====== Entries shown

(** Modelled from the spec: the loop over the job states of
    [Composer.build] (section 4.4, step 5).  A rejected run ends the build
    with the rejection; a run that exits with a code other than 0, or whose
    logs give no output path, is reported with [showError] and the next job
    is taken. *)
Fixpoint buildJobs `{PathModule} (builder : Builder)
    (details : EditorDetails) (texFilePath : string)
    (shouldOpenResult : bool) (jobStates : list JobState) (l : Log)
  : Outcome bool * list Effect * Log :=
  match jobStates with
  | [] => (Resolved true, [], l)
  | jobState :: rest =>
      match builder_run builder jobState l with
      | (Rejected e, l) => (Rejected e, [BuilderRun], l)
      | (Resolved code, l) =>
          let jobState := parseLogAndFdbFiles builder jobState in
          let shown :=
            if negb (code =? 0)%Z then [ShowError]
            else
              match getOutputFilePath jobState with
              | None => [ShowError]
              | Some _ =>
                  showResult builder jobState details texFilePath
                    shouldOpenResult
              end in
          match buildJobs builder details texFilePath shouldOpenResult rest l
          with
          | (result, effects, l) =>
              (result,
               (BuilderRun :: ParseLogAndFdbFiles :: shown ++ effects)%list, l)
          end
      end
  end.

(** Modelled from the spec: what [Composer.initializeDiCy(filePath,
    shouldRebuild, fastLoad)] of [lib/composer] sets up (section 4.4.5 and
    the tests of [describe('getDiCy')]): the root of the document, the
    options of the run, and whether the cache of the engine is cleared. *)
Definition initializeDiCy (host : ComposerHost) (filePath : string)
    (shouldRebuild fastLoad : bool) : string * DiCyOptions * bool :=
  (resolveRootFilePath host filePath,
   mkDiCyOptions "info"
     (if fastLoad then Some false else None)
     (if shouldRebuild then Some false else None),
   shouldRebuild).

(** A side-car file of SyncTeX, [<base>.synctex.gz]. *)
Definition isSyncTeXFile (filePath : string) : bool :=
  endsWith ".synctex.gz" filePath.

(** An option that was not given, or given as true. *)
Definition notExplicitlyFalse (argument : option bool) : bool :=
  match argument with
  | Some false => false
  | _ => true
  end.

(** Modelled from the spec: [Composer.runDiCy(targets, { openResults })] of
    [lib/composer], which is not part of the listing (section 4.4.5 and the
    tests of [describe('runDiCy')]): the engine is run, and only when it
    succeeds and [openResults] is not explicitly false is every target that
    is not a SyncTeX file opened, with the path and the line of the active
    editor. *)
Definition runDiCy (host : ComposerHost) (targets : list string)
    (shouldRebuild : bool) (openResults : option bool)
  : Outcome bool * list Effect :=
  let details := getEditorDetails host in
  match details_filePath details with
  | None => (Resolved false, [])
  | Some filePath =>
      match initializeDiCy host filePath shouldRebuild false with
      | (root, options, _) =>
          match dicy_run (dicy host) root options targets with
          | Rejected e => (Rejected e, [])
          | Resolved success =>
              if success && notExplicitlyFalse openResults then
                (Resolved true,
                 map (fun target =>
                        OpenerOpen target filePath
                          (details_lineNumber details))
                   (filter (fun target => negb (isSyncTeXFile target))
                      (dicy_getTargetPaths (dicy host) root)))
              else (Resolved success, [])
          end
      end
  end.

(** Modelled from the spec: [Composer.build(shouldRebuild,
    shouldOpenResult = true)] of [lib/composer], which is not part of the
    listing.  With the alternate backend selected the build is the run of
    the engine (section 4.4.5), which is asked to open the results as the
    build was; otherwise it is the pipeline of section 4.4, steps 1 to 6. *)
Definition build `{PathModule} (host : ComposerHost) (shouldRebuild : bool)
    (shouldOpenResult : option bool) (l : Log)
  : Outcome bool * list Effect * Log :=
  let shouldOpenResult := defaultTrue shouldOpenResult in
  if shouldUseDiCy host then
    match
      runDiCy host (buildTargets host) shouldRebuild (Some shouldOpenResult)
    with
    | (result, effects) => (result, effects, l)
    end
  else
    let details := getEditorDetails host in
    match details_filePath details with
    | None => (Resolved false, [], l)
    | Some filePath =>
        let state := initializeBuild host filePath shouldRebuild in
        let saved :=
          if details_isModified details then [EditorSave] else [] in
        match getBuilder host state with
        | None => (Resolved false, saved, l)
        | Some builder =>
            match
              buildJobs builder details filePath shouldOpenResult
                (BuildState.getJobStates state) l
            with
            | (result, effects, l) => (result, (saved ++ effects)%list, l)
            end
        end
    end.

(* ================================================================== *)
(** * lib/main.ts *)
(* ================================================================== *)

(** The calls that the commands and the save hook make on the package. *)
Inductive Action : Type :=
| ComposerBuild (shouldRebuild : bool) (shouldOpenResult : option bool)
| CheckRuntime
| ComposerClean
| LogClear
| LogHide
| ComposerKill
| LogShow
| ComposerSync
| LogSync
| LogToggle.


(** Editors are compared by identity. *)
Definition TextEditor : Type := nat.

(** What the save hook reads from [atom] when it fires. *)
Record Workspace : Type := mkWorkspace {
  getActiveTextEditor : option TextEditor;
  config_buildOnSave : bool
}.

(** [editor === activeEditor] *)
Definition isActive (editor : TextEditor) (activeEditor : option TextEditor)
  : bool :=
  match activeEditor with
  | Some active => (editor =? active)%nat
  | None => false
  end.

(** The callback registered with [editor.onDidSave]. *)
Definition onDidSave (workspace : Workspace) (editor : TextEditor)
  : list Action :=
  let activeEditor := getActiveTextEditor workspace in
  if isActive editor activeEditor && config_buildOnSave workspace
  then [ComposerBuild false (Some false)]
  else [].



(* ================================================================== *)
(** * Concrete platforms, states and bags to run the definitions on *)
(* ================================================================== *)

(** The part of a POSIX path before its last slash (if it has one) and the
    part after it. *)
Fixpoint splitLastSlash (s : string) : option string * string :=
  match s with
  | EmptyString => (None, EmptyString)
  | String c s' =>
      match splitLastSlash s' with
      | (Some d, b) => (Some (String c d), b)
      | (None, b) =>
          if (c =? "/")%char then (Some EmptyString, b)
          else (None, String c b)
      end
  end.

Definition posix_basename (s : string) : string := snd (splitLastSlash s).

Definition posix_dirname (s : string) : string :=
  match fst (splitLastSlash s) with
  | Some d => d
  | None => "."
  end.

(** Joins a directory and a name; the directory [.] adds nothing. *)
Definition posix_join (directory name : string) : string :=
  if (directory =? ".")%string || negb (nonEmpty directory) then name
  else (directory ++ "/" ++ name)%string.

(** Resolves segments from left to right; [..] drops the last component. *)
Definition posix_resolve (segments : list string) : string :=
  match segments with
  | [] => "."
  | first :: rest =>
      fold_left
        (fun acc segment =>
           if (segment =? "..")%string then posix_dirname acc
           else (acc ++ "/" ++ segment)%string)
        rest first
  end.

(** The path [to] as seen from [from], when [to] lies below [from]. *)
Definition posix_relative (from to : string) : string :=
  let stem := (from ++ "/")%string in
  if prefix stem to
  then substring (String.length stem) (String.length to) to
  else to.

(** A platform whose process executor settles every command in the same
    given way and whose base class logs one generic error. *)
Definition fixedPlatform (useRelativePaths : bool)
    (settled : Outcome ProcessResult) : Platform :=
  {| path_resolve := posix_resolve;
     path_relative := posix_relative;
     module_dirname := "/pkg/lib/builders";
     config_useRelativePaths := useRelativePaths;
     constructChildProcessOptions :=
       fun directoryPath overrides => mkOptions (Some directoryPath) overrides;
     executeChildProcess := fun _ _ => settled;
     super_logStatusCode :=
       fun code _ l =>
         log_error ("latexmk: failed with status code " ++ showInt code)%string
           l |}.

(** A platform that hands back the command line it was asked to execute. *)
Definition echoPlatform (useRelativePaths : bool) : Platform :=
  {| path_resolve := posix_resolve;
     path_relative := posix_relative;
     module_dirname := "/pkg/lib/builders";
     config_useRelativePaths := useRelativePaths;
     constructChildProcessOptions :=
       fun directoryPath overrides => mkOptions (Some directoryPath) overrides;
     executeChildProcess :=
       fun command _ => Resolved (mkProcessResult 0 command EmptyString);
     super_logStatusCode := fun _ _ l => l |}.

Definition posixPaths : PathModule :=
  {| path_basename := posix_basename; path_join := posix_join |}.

============

Copy the records above exactly, from the first line through the line containing "let jobState := parseLogAndFdbFiles", and include nothing else.

Exercise response:
(** Modelled from the spec: the loop over the job states of
    [Composer.build] (section 4.4, step 5).  A rejected run ends the build
    with the rejection; a run that exits with a code other than 0, or whose
    logs give no output path, is reported with [showError] and the next job
    is taken. *)
Fixpoint buildJobs `{PathModule} (builder : Builder)
    (details : EditorDetails) (texFilePath : string)
    (shouldOpenResult : bool) (jobStates : list JobState) (l : Log)
  : Outcome bool * list Effect * Log :=
  match jobStates with
  | [] => (Resolved true, [], l)
  | jobState :: rest =>
      match builder_run builder jobState l with
      | (Rejected e, l) => (Rejected e, [BuilderRun], l)
      | (Resolved code, l) =>
          let jobState := parseLogAndFdbFiles builder jobState in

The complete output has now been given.